## Input records

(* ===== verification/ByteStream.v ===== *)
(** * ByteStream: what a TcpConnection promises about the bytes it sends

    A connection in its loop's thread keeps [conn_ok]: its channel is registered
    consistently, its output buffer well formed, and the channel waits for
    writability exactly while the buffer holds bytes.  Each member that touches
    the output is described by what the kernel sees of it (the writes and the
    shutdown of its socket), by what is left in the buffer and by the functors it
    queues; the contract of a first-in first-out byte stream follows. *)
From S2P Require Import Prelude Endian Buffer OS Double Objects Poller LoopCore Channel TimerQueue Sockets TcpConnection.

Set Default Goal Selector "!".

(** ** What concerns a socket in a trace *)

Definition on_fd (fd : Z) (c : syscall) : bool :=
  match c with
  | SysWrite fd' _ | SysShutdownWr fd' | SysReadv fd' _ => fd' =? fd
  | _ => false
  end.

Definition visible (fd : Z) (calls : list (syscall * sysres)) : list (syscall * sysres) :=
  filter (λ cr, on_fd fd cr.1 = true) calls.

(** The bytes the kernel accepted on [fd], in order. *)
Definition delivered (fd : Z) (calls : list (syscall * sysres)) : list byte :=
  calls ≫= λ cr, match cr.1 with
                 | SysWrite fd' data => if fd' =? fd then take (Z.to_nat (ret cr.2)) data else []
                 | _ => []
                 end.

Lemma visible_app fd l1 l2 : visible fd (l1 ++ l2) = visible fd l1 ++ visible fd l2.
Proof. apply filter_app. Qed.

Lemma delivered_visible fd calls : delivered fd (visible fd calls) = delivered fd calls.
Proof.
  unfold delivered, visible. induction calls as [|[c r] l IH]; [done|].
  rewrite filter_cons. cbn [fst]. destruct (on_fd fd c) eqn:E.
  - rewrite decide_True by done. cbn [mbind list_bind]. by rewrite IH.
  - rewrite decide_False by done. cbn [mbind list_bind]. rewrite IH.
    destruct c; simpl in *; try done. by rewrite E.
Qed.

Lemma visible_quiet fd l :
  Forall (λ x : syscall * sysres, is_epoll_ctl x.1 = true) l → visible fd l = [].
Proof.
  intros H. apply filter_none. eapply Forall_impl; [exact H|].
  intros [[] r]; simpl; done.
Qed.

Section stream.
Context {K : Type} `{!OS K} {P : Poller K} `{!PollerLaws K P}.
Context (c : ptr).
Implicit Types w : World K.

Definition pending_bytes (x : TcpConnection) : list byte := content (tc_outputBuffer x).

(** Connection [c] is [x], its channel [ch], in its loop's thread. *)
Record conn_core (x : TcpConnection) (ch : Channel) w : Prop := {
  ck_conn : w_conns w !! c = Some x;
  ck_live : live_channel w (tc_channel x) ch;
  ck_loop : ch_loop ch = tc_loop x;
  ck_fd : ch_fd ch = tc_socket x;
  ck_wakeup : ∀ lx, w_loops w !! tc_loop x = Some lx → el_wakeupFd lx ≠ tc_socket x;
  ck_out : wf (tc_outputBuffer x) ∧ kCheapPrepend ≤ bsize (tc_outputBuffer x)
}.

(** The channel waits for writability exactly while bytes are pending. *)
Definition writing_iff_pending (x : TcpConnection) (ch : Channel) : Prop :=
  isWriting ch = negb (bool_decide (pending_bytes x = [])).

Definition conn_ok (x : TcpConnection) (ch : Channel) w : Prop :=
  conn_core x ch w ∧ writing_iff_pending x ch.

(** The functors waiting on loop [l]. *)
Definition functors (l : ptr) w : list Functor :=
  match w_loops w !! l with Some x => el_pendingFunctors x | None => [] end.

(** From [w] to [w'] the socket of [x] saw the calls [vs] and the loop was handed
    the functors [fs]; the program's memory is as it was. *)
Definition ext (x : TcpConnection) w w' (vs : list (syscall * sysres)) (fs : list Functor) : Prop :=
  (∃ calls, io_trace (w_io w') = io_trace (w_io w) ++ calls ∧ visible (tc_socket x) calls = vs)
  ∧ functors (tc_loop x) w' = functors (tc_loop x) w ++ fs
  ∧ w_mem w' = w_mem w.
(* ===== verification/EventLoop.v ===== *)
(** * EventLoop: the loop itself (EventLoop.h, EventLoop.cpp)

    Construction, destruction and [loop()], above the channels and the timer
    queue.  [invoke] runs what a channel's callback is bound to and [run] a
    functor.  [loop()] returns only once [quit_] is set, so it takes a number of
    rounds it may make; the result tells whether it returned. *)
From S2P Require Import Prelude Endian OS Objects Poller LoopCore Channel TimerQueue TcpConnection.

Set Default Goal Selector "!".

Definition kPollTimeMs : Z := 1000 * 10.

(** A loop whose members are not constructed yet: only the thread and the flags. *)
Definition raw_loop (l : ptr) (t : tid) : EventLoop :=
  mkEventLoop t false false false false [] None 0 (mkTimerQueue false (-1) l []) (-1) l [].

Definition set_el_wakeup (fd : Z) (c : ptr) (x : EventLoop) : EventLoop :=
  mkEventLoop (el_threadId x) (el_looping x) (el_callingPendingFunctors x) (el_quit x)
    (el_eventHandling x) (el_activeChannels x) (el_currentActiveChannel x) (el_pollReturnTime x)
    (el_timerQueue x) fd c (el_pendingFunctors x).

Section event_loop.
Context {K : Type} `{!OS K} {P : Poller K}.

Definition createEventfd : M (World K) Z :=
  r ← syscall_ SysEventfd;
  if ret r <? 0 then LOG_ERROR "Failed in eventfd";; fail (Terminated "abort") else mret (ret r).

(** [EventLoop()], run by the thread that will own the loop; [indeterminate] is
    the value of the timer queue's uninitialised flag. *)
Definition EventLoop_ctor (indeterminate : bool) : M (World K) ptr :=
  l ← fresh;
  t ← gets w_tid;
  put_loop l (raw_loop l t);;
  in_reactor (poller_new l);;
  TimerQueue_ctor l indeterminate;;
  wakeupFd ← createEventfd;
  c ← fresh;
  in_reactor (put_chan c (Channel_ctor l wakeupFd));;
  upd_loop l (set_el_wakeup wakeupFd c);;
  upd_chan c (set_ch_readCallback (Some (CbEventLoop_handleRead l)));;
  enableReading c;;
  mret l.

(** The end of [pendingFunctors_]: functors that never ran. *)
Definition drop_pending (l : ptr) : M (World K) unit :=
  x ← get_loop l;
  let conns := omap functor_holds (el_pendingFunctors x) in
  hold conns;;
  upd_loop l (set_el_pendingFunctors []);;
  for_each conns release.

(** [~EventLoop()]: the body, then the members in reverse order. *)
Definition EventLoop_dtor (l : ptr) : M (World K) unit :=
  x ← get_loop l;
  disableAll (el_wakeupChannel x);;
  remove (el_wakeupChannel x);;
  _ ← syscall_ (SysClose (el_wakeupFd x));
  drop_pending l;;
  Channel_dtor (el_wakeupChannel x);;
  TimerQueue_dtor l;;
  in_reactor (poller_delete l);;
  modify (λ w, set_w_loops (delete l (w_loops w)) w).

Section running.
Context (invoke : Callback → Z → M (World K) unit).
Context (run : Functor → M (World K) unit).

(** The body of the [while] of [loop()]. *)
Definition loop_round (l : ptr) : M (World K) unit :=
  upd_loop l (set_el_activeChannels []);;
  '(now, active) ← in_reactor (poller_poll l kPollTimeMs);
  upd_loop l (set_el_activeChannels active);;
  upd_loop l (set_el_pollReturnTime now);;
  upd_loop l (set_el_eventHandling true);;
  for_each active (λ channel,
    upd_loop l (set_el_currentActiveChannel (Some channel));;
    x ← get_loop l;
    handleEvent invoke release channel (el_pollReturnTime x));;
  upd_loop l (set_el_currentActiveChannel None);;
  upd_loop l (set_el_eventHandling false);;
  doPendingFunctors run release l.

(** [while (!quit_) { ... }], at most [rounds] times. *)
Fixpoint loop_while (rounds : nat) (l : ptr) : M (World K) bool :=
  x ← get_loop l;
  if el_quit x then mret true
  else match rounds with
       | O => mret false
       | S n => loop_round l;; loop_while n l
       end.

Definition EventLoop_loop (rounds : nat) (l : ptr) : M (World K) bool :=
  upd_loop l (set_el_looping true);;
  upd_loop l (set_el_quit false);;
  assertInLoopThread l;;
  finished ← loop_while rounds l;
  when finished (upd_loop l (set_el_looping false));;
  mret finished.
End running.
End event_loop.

## Work instruction
Lines from the one with "Fixpoint loop_while (rounds" through the end of the data: set these down exactly, including both ends and nothing more.

## Result for this exercise
Fixpoint loop_while (rounds : nat) (l : ptr) : M (World K) bool :=
  x ← get_loop l;
  if el_quit x then mret true
  else match rounds with
       | O => mret false
       | S n => loop_round l;; loop_while n l
       end.

Definition EventLoop_loop (rounds : nat) (l : ptr) : M (World K) bool :=
  upd_loop l (set_el_looping true);;
  upd_loop l (set_el_quit false);;
  assertInLoopThread l;;
  finished ← loop_while rounds l;
  when finished (upd_loop l (set_el_looping false));;
  mret finished.
End running.
End event_loop.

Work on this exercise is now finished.